YOUR ASSIGNMENT
From the line below that contains "(** C6. The" to the line that contains "split; [|apply extract_sentences_source_order].", repeat every line exactly, both ends included, and nothing else.

++++ DATA FOR THIS TASK

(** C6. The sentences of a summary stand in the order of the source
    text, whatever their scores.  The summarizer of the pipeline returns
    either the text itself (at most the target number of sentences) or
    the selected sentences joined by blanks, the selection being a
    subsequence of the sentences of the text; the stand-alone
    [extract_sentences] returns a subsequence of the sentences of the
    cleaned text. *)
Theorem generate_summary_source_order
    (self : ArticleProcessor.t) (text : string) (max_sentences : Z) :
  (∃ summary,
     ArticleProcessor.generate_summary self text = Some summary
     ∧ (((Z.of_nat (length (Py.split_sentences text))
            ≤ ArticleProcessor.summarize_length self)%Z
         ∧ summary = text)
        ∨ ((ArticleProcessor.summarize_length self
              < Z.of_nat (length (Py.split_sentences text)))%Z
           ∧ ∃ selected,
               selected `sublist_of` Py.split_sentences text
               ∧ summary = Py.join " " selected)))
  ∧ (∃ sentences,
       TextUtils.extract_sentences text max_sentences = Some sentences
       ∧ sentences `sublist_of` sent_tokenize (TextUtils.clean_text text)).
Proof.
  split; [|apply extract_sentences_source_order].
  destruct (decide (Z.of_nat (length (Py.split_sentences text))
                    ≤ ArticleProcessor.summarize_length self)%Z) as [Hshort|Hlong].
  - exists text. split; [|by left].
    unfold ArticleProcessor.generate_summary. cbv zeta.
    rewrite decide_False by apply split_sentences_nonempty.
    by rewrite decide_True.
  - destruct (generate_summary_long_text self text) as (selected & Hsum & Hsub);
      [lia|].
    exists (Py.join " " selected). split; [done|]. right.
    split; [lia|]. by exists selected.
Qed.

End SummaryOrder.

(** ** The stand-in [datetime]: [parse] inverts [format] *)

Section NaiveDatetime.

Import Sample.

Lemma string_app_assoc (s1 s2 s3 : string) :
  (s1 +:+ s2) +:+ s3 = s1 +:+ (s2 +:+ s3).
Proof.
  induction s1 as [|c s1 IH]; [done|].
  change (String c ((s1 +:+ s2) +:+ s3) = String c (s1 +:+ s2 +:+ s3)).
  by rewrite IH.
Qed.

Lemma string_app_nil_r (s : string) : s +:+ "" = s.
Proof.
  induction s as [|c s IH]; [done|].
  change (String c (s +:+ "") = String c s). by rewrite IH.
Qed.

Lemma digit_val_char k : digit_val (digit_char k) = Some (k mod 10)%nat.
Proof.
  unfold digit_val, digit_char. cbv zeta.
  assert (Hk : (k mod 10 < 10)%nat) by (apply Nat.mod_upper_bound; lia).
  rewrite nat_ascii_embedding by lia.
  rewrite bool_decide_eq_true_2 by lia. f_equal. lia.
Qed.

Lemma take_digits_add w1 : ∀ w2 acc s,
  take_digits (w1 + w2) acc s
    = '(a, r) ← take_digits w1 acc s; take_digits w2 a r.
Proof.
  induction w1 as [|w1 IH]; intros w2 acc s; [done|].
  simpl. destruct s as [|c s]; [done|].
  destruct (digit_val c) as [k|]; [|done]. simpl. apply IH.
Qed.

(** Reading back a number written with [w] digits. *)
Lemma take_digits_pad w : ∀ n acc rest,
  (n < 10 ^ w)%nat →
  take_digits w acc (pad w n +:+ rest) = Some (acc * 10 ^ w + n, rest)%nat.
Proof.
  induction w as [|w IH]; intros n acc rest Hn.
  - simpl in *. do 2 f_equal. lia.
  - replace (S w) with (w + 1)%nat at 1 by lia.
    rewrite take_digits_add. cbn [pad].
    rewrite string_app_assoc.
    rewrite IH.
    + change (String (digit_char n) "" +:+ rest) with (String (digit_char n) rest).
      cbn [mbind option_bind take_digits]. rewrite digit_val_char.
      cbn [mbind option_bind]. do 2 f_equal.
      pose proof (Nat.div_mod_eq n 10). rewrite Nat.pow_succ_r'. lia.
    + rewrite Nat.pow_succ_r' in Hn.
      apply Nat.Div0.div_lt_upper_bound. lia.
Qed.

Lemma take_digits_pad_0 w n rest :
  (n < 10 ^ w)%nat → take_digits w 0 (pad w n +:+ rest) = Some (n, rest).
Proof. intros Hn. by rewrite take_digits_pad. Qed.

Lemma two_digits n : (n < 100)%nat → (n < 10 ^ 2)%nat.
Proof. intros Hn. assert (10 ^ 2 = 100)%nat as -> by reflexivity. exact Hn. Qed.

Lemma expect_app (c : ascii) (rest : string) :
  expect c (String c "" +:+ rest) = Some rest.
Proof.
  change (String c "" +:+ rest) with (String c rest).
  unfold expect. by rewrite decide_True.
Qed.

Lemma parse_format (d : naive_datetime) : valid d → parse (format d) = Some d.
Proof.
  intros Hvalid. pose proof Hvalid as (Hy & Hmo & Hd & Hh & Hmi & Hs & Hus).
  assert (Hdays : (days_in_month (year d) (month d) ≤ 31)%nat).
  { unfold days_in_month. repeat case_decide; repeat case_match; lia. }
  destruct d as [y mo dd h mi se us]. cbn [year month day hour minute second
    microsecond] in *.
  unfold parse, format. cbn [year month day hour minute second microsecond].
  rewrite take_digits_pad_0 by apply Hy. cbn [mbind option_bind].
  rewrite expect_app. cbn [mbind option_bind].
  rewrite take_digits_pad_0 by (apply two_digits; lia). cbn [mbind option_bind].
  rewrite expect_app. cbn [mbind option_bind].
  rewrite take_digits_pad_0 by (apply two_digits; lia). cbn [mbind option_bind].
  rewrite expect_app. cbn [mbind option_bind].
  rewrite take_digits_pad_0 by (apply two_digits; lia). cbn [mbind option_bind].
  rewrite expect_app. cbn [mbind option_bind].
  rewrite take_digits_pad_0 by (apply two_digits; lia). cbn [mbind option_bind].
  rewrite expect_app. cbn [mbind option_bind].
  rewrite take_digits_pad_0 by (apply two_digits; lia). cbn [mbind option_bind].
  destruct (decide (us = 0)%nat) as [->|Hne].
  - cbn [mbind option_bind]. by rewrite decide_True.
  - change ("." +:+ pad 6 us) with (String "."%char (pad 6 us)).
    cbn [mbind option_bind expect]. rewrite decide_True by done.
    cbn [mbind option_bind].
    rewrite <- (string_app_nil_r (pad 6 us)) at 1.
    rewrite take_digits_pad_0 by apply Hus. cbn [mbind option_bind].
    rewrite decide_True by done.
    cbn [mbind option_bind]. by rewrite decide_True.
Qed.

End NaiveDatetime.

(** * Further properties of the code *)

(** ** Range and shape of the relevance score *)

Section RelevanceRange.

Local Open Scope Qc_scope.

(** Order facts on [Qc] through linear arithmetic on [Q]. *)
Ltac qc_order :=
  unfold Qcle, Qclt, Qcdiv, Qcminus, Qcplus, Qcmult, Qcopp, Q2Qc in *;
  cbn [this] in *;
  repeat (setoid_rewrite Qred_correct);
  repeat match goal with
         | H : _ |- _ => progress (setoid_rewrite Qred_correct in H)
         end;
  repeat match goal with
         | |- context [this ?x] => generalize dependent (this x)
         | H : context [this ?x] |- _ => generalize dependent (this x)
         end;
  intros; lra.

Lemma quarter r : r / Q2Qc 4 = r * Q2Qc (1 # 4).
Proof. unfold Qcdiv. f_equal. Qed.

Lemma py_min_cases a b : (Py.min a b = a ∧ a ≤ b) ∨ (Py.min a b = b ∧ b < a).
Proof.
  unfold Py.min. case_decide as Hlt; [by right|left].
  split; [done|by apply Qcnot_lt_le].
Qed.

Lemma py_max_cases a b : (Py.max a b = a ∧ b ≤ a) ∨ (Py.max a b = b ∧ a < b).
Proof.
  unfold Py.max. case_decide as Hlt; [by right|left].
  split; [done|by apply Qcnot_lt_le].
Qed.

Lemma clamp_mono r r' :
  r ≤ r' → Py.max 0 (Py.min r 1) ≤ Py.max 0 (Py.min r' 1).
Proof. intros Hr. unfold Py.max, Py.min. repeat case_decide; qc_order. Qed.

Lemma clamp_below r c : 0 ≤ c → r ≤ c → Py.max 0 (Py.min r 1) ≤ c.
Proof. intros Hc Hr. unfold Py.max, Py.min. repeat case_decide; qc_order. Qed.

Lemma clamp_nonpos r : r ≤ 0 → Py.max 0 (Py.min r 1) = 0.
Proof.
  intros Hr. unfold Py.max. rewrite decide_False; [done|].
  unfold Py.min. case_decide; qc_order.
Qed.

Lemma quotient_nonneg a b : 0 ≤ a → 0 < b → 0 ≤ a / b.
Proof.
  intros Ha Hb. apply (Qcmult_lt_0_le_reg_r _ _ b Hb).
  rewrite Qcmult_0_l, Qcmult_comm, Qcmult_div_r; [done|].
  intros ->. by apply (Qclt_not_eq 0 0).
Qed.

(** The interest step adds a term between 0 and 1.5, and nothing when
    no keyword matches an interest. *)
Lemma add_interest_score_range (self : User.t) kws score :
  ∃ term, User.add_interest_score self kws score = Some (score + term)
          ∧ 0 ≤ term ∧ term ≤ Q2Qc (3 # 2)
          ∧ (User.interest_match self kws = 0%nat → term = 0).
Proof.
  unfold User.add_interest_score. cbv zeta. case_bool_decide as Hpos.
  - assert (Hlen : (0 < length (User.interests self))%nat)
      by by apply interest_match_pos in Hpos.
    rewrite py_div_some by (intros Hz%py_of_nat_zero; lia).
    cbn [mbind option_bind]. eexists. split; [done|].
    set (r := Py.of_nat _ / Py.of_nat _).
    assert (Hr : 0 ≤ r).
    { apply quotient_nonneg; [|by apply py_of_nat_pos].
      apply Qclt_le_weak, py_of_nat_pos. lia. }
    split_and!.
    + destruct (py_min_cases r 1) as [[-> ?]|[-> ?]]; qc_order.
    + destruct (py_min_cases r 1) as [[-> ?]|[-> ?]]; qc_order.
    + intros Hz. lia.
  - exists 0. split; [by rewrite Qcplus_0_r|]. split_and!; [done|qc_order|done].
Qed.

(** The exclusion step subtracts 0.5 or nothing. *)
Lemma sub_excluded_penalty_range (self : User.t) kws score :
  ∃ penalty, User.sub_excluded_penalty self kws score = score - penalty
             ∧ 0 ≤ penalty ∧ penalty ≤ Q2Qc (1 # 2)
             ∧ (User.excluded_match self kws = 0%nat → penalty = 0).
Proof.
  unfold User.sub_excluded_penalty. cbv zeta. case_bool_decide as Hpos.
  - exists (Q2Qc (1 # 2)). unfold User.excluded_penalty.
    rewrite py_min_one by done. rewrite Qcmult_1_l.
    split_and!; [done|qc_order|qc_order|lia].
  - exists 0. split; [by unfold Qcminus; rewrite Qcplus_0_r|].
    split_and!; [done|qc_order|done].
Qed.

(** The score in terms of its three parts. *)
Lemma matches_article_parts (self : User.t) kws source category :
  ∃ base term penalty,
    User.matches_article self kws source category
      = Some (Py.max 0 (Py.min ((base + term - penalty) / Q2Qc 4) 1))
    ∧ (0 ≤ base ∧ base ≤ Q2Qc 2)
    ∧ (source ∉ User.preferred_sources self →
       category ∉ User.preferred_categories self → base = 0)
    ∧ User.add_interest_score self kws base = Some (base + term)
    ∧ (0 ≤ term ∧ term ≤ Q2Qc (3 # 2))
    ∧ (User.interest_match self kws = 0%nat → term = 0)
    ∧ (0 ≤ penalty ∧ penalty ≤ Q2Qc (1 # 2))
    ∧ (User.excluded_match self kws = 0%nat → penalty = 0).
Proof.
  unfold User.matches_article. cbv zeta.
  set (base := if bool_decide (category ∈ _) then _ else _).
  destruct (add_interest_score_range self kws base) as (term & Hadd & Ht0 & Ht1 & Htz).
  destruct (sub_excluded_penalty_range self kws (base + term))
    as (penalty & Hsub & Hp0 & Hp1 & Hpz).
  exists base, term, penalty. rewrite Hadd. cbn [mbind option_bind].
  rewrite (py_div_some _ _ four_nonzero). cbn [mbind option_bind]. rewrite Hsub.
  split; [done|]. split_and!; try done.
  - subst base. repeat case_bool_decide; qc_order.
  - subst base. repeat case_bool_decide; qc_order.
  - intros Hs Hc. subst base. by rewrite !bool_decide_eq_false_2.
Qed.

++++++++
++++ DATA FOR THIS TASK

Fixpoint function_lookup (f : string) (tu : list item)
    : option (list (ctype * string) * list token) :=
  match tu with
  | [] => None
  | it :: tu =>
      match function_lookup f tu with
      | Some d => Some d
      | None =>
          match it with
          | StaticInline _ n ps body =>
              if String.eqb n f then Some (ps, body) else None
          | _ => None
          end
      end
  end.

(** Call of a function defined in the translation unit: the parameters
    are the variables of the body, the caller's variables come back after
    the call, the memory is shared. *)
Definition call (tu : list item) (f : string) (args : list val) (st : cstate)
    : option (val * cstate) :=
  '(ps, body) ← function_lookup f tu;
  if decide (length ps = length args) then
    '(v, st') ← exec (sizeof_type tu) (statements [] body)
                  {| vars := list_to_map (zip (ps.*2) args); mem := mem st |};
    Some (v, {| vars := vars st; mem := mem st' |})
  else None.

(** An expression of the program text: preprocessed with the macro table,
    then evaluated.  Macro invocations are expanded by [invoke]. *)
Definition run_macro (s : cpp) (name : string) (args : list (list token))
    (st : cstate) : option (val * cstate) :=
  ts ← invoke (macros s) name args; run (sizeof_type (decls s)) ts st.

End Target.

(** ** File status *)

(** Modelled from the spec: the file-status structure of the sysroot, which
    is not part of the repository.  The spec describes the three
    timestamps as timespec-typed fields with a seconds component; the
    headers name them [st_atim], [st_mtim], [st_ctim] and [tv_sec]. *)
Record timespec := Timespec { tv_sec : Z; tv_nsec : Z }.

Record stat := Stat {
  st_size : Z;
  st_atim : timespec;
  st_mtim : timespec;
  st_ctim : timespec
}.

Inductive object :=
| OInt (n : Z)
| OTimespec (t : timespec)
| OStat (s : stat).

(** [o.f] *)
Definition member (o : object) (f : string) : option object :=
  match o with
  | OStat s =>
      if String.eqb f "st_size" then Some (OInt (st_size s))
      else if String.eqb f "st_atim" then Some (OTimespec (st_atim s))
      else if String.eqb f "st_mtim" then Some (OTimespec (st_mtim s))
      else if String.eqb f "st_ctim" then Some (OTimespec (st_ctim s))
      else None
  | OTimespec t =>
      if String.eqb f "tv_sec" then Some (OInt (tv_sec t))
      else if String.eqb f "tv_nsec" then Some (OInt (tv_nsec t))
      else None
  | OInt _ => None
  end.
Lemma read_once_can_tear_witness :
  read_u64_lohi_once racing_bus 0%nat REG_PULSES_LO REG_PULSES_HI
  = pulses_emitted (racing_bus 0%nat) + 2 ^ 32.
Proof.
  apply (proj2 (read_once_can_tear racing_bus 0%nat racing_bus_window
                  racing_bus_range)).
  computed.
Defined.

++++++++

RESULT OF THIS EXERCISE
(** C6. The sentences of a summary stand in the order of the source
    text, whatever their scores.  The summarizer of the pipeline returns
    either the text itself (at most the target number of sentences) or
    the selected sentences joined by blanks, the selection being a
    subsequence of the sentences of the text; the stand-alone
    [extract_sentences] returns a subsequence of the sentences of the
    cleaned text. *)
Theorem generate_summary_source_order
    (self : ArticleProcessor.t) (text : string) (max_sentences : Z) :
  (∃ summary,
     ArticleProcessor.generate_summary self text = Some summary
     ∧ (((Z.of_nat (length (Py.split_sentences text))
            ≤ ArticleProcessor.summarize_length self)%Z
         ∧ summary = text)
        ∨ ((ArticleProcessor.summarize_length self
              < Z.of_nat (length (Py.split_sentences text)))%Z
           ∧ ∃ selected,
               selected `sublist_of` Py.split_sentences text
               ∧ summary = Py.join " " selected)))
  ∧ (∃ sentences,
       TextUtils.extract_sentences text max_sentences = Some sentences
       ∧ sentences `sublist_of` sent_tokenize (TextUtils.clean_text text)).
Proof.
  split; [|apply extract_sentences_source_order].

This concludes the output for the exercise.